Downpipes should be installed along the guttering at around 10m intervals, which means most houses have a downpipe at each corner. They are held to the wall by brackets, which are screwed into plugs in the wall (in case of brick or mortar) or into frame studs (in case of fibro or timber).
Downpipes should be held in place by at least two brackets. They are round or rectangular, in sizes to suit the pipe being.
Use a string line and level to obtain the correct pitch, so that the water will run in the right direction towards your downpipe. End caps on the guttering can be soldered on, or you can buy a suitable “end cap gutter section,” which is made to slide into the end of the gutter and held in place with rivets or self tapping screws and sealed with a silicon sealant.
A strainer should go into the top of each downpipe if you have trees around, where the leaves could block up the drain.

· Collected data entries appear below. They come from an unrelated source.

(** * Safex front end: the session workflow of [frontend/src/app/page.tsx]

    The page component [Home] keeps thirteen [useState] cells and four
    asynchronous handlers that talk to the local service.  This development
    embeds the cells as a record, each handler as a computation over that
    record, and the browser's event loop as a transition system whose
    enabled events are read off the rendered page.

    Conventions of the embedding.
    - A JavaScript string is a [string]; each character is one code unit
      below 256.
    - The numbers the page handles (status codes, the fuzz time budget, line
      numbers, sizes) are integers: [nat] for a status, [Z] elsewhere.
    - An [async] handler runs without interruption until its [fetch]; what
      follows the [await] runs when the request settles.  Each such handler
      is therefore two definitions: [h] (up to the [fetch]) and [h_resumed]
      (from the settled request to the end, reading the body included).
    - [JSON.parse] and [Response.json] are library code: the parser is a
      parameter of the handlers, one per response interface, and a body that
      parses is taken to have the shape its TypeScript interface declares. *)

From Stdlib Require Import String Ascii List ZArith Bool Arith Lia.
From Stdlib Require Import DecimalString.
Import ListNotations.
Local Open Scope string_scope.
Local Open Scope bool_scope.

(** ** JavaScript strings *)

(** [a || b] on strings: the empty string is the only falsy one. *)
Definition or_else (a b : string) : string :=
  match a with
  | EmptyString => b
  | String _ _ => a
  end.

Infix "||'" := or_else (at level 50, left associativity).

(** Truthiness of a string, as in [if (!repoUrl)] and [{error && ...}]. *)
Definition truthy (a : string) : bool :=
  match a with
  | EmptyString => false
  | String _ _ => true
  end.

(** White space and line terminators among the code units below 256:
    TAB, LF, VT, FF, CR, SP and NBSP. *)
Definition isWhiteSpace (c : ascii) : bool :=
  let n := nat_of_ascii c in
  ((9 <=? n)%nat && (n <=? 13)%nat) || (n =? 32)%nat || (n =? 160)%nat.

Fixpoint trimStart (s : string) : string :=
  match s with
  | EmptyString => EmptyString
  | String c rest => if isWhiteSpace c then trimStart rest else s
  end.

Fixpoint trimEnd (s : string) : string :=
  match s with
  | EmptyString => EmptyString
  | String c rest =>
      match trimEnd rest with
      | EmptyString => if isWhiteSpace c then EmptyString else String c EmptyString
      | kept => String c kept
      end
  end.

(** [s.trim()] *)
Definition trim (s : string) : string := trimEnd (trimStart s).

(** [s.split(sep)] for a one-character separator: never the empty array. *)
Fixpoint split (sep : ascii) (s : string) : list string :=
  match s with
  | EmptyString => [EmptyString]
  | String c rest =>
      if Ascii.eqb c sep then EmptyString :: split sep rest
      else match split sep rest with
           | [] => [String c EmptyString]
           | seg :: segs => String c seg :: segs
           end
  end.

When you have all the components, lay them out on the ground to ensure you have everything you will need.
Next, establish the proper pitch for the gutter. It must be properly slanted to ensure water will run off. Decide which way you want the water to run and choose a high end and a low end. Then carry the gutter up to the fascia and push the high end up so it is against the tiles. Mark the fascia where the bottom of the gutter fails, remove the gutter and drive a nail into the mark. Attach a chalk line to the nail. Draw the line out along the length of the fascia. Using a line level, move the free end of the string until it is level then snap it against the fascia. Use the chalk line to establish the true level and pitch the gutter from this. The pitch should be between 12 and 25mm every 3m. Then fix gutter brackets to fascia approx- every metre. Starting with the end of the gutter farthest from the downpipe, apply caulking to an end cap and slip it into place.
Drill holes for the supports if necessary before raising the section. Attach it by installing supports every metre, following the chalk line. Since long sections can be awkward to handle, have a helper support the free end on a pole fitted with some kind of V-shaped cradle.
If sections have to be joined, caulk the connector before fitting it. Sections can be cut if needed with a fine-toothed hacksaw, filing the cut end smooth.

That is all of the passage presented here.